Tally up the lines below that carry the word "base", answering with the figure alone.

** Opening MATERIAL PROVIDED block **

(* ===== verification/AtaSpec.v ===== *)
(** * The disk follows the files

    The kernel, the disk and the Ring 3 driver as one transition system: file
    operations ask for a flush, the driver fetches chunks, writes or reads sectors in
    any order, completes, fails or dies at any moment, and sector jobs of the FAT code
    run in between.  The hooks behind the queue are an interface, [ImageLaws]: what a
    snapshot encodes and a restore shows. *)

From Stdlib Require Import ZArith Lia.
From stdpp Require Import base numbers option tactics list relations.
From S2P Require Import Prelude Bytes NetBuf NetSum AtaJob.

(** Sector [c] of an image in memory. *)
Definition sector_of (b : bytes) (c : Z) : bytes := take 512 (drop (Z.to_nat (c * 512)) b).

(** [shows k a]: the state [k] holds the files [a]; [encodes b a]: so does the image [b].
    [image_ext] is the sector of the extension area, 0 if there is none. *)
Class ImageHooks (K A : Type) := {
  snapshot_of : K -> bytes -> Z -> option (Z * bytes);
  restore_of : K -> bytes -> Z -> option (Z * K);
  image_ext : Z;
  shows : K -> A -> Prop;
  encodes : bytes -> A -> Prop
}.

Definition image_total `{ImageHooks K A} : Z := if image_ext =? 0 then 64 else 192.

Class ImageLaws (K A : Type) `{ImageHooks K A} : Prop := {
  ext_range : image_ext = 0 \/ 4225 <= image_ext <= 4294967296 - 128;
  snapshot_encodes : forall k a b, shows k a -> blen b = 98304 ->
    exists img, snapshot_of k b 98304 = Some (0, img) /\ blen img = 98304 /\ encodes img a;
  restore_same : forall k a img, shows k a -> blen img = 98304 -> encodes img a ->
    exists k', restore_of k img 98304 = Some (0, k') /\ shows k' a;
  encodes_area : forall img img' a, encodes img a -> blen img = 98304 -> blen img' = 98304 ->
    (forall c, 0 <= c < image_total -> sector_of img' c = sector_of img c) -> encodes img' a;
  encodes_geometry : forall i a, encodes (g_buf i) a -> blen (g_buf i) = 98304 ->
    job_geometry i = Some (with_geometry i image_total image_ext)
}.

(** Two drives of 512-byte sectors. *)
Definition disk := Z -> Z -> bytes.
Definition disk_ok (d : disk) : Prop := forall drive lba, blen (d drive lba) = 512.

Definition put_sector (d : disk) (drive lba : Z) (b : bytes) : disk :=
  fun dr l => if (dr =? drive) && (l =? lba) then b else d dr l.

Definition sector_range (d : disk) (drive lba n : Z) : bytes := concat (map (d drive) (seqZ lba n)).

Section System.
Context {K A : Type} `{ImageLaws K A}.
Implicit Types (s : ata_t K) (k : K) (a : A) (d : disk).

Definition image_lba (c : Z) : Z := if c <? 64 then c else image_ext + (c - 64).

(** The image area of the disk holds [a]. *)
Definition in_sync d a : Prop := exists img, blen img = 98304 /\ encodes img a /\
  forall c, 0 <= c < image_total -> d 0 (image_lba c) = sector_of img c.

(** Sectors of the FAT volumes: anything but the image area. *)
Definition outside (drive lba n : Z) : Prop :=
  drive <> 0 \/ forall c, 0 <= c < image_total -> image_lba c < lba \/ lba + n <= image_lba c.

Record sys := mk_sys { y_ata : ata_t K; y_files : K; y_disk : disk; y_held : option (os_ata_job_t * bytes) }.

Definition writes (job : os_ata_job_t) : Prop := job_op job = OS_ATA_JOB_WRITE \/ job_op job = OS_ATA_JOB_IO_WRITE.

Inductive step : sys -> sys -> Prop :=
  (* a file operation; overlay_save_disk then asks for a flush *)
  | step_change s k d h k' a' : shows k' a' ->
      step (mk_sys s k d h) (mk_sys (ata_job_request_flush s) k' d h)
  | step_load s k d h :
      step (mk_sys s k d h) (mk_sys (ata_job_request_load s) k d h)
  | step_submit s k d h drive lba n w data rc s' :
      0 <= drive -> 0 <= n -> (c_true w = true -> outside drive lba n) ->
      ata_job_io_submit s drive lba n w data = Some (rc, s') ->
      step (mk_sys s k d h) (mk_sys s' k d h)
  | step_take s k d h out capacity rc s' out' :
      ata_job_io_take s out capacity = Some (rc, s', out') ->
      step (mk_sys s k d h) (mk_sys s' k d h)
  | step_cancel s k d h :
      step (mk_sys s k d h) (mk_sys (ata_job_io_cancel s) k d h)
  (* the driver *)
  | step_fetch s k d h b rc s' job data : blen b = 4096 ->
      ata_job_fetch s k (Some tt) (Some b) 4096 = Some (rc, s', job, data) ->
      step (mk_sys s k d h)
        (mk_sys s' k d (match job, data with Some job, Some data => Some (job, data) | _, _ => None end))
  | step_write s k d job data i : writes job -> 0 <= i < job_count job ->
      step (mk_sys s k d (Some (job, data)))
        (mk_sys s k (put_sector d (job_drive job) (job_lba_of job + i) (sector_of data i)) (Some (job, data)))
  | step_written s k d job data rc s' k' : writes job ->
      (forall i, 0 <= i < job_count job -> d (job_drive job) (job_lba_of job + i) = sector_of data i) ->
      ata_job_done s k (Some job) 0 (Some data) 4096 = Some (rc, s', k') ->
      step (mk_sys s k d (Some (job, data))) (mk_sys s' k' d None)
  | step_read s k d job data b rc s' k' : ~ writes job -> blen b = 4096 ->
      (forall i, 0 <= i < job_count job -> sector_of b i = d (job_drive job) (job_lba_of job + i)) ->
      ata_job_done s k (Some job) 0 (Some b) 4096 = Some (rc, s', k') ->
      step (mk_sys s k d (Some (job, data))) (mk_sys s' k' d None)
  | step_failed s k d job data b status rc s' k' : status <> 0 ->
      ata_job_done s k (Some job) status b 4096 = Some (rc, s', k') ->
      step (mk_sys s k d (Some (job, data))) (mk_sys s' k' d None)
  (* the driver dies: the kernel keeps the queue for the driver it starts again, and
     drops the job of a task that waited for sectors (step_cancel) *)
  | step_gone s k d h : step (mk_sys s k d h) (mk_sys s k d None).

** Closing MATERIAL PROVIDED block **
** Opening MATERIAL PROVIDED block **

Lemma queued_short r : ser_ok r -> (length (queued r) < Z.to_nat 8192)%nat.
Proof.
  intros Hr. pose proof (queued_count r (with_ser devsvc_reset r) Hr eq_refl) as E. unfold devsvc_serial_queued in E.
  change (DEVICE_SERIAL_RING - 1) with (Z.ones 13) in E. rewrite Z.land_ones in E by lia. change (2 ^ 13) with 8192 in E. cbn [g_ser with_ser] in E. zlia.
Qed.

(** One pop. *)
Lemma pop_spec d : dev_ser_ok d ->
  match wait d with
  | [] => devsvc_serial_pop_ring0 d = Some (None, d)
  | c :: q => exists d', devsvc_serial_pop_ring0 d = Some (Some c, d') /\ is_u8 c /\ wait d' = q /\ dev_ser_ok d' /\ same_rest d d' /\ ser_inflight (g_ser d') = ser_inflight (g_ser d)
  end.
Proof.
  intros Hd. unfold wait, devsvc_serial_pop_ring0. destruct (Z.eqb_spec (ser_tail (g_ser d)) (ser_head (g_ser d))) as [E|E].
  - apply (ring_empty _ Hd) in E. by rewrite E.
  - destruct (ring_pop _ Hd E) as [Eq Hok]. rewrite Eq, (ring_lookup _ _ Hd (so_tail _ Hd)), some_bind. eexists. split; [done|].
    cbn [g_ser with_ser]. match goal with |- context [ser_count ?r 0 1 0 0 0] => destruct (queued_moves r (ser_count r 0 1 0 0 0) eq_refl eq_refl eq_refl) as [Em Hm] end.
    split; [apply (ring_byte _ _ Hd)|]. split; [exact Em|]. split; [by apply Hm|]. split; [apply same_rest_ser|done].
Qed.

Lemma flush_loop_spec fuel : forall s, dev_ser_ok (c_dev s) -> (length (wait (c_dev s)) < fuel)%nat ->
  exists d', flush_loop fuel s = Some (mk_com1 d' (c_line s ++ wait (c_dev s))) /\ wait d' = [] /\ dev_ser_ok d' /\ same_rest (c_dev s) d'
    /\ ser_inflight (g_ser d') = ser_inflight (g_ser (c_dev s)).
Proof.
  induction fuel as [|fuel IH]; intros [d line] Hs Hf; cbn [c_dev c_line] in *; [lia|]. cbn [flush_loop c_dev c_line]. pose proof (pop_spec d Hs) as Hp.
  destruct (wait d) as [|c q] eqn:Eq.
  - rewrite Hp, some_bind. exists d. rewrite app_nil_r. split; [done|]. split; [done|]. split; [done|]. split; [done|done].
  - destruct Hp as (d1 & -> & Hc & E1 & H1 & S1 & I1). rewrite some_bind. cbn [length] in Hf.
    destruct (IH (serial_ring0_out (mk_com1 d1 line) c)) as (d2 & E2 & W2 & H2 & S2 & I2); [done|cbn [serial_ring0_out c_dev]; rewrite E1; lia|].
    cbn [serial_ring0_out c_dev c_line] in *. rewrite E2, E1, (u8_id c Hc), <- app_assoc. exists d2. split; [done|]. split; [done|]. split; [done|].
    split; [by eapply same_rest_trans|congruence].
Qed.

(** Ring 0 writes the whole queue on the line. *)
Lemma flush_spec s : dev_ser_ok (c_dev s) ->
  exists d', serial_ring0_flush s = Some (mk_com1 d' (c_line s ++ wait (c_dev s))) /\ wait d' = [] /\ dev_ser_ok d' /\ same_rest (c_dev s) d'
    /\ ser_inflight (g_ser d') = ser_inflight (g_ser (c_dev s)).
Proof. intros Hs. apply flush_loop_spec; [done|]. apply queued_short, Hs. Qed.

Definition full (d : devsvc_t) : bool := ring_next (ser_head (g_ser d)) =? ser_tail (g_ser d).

** Closing MATERIAL PROVIDED block **
** Opening MATERIAL PROVIDED block **

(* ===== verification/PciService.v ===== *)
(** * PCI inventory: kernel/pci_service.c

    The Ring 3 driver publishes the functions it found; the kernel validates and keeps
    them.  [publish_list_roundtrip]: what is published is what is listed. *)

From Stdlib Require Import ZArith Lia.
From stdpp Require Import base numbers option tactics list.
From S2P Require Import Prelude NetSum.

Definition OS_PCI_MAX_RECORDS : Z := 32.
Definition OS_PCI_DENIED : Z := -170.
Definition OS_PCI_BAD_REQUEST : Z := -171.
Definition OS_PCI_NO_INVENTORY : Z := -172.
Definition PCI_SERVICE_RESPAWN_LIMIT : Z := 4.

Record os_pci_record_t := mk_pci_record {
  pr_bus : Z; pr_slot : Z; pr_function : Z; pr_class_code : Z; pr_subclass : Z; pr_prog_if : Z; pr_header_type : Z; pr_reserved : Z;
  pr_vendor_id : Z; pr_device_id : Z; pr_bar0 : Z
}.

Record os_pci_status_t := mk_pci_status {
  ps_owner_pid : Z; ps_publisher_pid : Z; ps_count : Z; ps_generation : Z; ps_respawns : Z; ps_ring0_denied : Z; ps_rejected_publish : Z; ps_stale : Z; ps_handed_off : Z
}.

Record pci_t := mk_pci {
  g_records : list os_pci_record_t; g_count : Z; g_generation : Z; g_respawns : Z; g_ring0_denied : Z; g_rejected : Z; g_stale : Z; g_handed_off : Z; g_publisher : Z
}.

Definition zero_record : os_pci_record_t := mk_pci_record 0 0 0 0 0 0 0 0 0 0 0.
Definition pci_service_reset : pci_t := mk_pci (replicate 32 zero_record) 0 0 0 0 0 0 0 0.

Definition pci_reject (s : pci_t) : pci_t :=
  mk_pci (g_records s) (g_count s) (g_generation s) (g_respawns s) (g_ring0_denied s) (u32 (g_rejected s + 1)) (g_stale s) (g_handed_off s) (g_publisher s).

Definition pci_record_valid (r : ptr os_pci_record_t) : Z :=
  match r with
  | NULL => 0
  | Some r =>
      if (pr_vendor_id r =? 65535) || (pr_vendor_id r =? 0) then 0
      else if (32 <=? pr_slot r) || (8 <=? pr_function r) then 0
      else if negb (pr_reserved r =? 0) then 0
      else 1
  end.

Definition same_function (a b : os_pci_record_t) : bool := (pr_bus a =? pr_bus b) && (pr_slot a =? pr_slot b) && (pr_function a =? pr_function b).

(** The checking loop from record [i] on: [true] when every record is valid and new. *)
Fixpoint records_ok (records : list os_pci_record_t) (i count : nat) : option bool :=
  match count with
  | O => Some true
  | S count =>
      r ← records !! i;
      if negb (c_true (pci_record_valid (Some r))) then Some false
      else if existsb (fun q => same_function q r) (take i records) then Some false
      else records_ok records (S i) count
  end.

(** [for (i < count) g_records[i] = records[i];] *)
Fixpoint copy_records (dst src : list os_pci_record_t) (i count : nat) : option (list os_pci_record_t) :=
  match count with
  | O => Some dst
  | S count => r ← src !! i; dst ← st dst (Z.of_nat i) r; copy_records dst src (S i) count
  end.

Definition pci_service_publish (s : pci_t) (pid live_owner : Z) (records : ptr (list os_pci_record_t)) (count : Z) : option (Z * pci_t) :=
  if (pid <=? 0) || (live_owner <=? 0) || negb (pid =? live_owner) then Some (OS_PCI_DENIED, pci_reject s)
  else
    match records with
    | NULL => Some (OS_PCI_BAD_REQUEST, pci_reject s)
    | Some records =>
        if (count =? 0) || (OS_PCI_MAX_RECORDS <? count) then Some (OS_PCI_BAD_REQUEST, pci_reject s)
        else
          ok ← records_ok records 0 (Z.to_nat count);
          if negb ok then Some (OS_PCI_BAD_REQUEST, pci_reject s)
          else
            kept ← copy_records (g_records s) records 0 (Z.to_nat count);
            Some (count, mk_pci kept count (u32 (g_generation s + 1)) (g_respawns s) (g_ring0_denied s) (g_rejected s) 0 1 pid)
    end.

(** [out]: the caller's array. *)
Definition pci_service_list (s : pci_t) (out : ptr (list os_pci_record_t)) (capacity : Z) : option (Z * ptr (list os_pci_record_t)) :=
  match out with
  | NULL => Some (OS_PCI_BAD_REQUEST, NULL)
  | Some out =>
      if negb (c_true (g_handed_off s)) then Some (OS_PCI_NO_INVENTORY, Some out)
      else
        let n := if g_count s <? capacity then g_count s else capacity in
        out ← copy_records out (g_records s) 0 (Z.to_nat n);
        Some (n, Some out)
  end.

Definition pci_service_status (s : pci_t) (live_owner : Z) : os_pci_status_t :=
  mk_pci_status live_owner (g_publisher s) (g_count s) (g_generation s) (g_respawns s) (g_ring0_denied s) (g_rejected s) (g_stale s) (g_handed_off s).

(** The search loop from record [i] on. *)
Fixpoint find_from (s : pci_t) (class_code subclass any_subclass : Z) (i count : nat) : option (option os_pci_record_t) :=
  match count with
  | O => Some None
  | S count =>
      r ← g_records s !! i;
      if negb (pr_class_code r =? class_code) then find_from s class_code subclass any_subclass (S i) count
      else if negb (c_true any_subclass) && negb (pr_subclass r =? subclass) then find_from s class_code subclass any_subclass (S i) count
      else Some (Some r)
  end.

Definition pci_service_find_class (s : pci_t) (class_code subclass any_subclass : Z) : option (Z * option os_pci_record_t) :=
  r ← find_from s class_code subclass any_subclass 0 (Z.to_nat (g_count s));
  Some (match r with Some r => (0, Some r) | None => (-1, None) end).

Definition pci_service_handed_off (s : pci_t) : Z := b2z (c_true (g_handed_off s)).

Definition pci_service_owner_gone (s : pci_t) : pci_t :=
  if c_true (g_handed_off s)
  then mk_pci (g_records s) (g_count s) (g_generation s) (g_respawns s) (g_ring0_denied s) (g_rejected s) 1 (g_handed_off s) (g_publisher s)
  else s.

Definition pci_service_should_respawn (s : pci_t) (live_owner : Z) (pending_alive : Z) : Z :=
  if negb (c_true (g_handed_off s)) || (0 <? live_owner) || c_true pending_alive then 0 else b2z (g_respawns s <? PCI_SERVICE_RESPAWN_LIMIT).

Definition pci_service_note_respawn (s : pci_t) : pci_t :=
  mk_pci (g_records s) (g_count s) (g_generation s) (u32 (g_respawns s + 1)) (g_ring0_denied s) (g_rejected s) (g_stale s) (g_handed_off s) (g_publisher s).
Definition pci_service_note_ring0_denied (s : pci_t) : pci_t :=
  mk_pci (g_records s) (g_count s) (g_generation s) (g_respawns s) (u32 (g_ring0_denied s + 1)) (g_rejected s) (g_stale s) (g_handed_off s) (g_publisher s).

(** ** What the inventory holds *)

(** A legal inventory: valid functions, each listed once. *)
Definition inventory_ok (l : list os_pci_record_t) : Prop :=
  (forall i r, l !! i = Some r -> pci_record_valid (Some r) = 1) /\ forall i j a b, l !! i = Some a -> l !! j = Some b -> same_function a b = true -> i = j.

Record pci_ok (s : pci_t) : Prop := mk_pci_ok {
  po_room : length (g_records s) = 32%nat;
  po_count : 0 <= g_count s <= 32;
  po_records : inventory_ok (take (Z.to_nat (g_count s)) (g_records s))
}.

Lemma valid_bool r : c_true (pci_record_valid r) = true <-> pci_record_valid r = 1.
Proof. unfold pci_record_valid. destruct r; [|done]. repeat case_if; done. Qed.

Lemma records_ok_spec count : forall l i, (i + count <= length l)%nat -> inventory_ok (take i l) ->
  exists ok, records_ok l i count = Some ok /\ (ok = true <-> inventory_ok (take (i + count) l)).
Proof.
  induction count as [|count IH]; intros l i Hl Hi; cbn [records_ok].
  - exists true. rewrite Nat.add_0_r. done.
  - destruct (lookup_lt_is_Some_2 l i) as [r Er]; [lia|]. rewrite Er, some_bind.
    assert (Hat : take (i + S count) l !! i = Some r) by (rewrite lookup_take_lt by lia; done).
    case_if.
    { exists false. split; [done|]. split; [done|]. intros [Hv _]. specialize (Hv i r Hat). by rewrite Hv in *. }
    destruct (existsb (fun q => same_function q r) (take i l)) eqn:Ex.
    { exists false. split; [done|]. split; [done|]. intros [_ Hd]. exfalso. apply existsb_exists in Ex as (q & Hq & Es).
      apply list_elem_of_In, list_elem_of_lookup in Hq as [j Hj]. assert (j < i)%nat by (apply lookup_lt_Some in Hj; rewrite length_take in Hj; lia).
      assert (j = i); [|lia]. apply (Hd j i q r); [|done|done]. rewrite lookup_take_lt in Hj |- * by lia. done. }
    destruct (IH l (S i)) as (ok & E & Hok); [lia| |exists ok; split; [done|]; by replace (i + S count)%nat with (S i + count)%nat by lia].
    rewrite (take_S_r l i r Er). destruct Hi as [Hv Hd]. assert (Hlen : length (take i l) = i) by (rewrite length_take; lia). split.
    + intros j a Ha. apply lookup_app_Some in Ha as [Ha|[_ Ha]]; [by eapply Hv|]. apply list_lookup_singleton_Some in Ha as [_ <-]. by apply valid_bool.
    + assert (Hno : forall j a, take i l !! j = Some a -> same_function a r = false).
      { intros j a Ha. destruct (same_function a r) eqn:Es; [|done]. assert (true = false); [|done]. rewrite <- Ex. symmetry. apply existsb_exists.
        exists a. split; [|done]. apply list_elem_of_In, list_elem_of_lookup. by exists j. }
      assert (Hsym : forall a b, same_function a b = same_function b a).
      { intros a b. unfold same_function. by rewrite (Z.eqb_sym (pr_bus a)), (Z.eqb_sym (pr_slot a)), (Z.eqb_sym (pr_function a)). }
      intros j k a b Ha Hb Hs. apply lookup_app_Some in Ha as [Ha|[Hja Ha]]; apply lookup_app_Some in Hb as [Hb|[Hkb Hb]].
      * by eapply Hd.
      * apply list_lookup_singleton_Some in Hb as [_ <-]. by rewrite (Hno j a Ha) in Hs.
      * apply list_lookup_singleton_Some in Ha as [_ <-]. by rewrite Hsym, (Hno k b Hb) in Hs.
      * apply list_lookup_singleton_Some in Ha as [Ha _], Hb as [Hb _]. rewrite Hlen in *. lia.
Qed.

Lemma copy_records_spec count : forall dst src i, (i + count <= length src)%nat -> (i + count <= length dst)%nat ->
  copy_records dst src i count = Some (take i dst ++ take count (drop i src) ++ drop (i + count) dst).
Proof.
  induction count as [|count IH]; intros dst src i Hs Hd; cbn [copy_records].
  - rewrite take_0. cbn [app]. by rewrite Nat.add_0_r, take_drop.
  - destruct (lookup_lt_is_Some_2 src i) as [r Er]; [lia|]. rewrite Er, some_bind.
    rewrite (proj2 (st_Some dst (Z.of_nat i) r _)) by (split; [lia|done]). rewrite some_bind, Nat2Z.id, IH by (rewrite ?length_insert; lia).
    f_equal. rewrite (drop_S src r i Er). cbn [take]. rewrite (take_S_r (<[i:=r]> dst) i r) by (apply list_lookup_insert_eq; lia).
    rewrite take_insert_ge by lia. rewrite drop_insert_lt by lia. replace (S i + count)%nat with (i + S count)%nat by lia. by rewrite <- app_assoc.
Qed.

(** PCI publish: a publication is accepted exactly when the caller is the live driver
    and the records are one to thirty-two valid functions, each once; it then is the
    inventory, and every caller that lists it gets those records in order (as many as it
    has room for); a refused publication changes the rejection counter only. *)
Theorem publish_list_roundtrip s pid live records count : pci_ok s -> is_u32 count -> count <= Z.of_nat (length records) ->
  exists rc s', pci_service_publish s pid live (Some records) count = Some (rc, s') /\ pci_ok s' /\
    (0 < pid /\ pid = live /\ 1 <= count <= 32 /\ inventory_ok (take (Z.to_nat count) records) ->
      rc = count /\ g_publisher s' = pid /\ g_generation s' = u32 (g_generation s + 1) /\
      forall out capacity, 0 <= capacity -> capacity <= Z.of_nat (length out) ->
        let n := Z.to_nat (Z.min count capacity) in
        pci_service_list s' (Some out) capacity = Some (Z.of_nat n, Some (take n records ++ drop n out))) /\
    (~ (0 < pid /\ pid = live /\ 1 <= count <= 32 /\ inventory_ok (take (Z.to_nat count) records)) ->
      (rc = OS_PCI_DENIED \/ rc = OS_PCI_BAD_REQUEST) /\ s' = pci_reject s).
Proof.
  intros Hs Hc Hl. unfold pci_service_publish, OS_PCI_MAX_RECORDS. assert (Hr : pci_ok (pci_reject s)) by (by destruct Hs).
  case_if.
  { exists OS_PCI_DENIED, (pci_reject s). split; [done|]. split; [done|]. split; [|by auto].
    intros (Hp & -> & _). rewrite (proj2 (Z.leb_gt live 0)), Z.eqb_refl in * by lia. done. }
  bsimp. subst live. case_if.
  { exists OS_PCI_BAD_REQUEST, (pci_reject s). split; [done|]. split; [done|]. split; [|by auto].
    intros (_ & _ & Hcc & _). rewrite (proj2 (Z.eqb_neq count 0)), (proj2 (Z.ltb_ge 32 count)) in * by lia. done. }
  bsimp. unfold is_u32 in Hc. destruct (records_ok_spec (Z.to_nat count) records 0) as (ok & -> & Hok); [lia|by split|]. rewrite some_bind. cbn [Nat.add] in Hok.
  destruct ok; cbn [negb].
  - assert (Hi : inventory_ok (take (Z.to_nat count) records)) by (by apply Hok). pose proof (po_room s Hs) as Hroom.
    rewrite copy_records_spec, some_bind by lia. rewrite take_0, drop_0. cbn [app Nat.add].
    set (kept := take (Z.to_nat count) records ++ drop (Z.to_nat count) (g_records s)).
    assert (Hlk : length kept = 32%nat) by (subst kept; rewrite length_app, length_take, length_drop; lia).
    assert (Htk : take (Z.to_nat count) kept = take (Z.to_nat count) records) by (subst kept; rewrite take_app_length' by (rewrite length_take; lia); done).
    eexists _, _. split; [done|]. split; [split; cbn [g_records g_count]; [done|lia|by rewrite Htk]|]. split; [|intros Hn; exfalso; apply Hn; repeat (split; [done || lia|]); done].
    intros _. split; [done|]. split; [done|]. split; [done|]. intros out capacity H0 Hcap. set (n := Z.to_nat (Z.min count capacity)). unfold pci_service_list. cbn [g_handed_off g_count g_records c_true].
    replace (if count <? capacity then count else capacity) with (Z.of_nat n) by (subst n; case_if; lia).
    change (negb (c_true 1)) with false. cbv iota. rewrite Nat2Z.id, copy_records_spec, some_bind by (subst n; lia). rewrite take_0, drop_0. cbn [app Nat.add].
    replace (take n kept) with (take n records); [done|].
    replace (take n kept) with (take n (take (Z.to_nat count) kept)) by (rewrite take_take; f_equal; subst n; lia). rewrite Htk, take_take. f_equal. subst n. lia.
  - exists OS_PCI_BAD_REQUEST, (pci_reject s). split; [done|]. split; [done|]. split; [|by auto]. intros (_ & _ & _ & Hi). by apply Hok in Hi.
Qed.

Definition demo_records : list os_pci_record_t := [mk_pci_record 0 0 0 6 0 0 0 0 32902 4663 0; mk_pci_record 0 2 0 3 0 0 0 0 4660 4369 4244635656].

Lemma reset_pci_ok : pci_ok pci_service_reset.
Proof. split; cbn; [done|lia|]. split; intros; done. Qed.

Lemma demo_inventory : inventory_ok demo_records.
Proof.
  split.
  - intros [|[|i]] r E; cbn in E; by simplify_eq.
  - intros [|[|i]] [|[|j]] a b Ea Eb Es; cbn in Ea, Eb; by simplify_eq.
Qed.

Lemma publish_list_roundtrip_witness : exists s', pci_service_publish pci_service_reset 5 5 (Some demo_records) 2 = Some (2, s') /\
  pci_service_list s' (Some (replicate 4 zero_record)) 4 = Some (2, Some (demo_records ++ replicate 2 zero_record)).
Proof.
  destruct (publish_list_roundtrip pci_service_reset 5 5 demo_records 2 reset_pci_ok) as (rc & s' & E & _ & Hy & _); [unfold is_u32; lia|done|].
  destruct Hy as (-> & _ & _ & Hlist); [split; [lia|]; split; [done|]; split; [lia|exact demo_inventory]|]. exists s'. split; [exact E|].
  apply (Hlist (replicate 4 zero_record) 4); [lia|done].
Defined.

** Closing MATERIAL PROVIDED block **

• _YOUR SOLUTION_:
2